**WHAT YOU SHOULD DO**
Starting at the first line of the entries below, output every line exactly, up to and including the line with "else (true, needsBacktickEscape".
· · · · ·
Definition read_symbol (s : str) : option SymbolBuilder :=
  if starts_with (lit "cxx . ") s then
    '(name, r) ← read_until " " (drop 6 s);
    '(version, r) ← read_until "$" r;
    r ← read_char " " r;
    ds ← read_descriptors (length r) r;
    Some (mkSymbolBuilder
            (if bool_decide (name = lit "." /\ version = []) then mkPackageId [] []
             else mkPackageId name version) ds)
  else None.

(** ** Escaping facts *)
Definition doubled (text : str) : str :=
  concat (map (fun x => if Ascii.eqb x backtick then lit "``" else [x]) text).

Lemma backtick_not_plain : plain_char backtick = false.
Proof. done. Qed.

Lemma escape_flags_from t a b :
  foldl (fun '(needsEscape, needsBacktickEscape) c =>
      if plain_char c then (needsEscape, needsBacktickEscape)
      else (true, needsBacktickEscape || Ascii.eqb c backtick)) (a, b) t
  = (a || existsb (fun c => negb (plain_char c)) t, b || existsb (fun c => Ascii.eqb c backtick) t).
Proof.
  revert a b; induction t as [|c t IH]; intros a b; simpl; [by rewrite !orb_false_r|].
  destruct (plain_char c) eqn:E; rewrite IH; simpl.
  - destruct (Ascii.eqb_spec c backtick) as [->|]; [by rewrite backtick_not_plain in E|done].
  - by rewrite orb_true_r orb_assoc.
Qed.

Lemma doubled_absent t : existsb (fun c => Ascii.eqb c backtick) t = false -> doubled t = t.
Proof.
  unfold doubled. induction t as [|c t IH]; simpl; [done|].
  intros [-> H]%orb_false_iff. simpl. by rewrite IH.
Qed.

Lemma doubled_cons c t :
  doubled (c :: t) = (if Ascii.eqb c backtick then lit "``" else [c]) ++ doubled t.
Proof. done. Qed.

Section FormatFacts.
Context `{BM : BuildMode, AR : AbslReplace, !AbslReplaceLaws}.

Lemma Escaped_spec t :
  Escaped t = if forallb plain_char t then t else [backtick] ++ doubled t ++ [backtick].
Proof.
  unfold Escaped, escape_flags. rewrite escape_flags_from. simpl.
  assert (existsb (fun c => negb (plain_char c)) t = negb (forallb plain_char t)) as ->.
  { induction t as [|c t IH]; simpl; [done|]. rewrite IH. by destruct (plain_char c). }
  destruct (forallb plain_char t); simpl; [done|].
  destruct (existsb _ t) eqn:E.
  - by rewrite StrReplaceAll_spec.
  - by rewrite doubled_absent.
Qed.

Lemma read_plain_app t c rest :
  forallb plain_char t = true -> plain_char c = false ->
  read_plain (t ++ (c :: rest)) = (t, c :: rest).
Proof.
  intros Ht Hc. induction t as [|x t IH]; simpl; [by rewrite Hc|].
  simpl in Ht. apply andb_true_iff in Ht as [-> Ht]. by rewrite IH.
Qed.

Lemma read_quoted_doubled t c rest :
  c <> backtick -> read_quoted (doubled t ++ (backtick :: c :: rest)) = Some (t, c :: rest).
Proof.
  intros Hc. induction t as [|x t IH].
  - simpl. by destruct (Ascii.eqb_spec c backtick).
  - rewrite doubled_cons. destruct (Ascii.eqb_spec x backtick) as [->|Hx]; simpl.
    + fold (read_quoted (doubled t ++ (backtick :: c :: rest))). by rewrite IH.
    + destruct (Ascii.eqb_spec x backtick); [done|]. by rewrite IH.
Qed.

(** The reader inverts escaping in front of any delimiter. *)
Lemma read_name_Escaped t c rest :
  plain_char c = false -> c <> backtick ->
  read_name (Escaped t ++ (c :: rest)) = Some (t, c :: rest).
Proof.
  intros Hc Hb. rewrite Escaped_spec. destruct (forallb plain_char t) eqn:Ht.
  - destruct t as [|x t].
    + simpl. destruct (Ascii.eqb_spec c backtick); [done|]. by rewrite Hc.
    + simpl. destruct (Ascii.eqb_spec x backtick) as [->|]; [done|].
      pose proof (read_plain_app (x :: t) c rest Ht Hc) as E. simpl in E. by rewrite E.
  - simpl. rewrite -app_assoc /=. by apply read_quoted_doubled.
Qed.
· · · · ·
**SOLUTION FOR THIS TASK**
Definition read_symbol (s : str) : option SymbolBuilder :=
  if starts_with (lit "cxx . ") s then
    '(name, r) ← read_until " " (drop 6 s);
    '(version, r) ← read_until "$" r;
    r ← read_char " " r;
    ds ← read_descriptors (length r) r;
    Some (mkSymbolBuilder
            (if bool_decide (name = lit "." /\ version = []) then mkPackageId [] []
             else mkPackageId name version) ds)
  else None.

(** ** Escaping facts *)
Definition doubled (text : str) : str :=
  concat (map (fun x => if Ascii.eqb x backtick then lit "``" else [x]) text).

Lemma backtick_not_plain : plain_char backtick = false.
Proof. done. Qed.

Lemma escape_flags_from t a b :
  foldl (fun '(needsEscape, needsBacktickEscape) c =>
      if plain_char c then (needsEscape, needsBacktickEscape)
      else (true, needsBacktickEscape || Ascii.eqb c backtick)) (a, b) t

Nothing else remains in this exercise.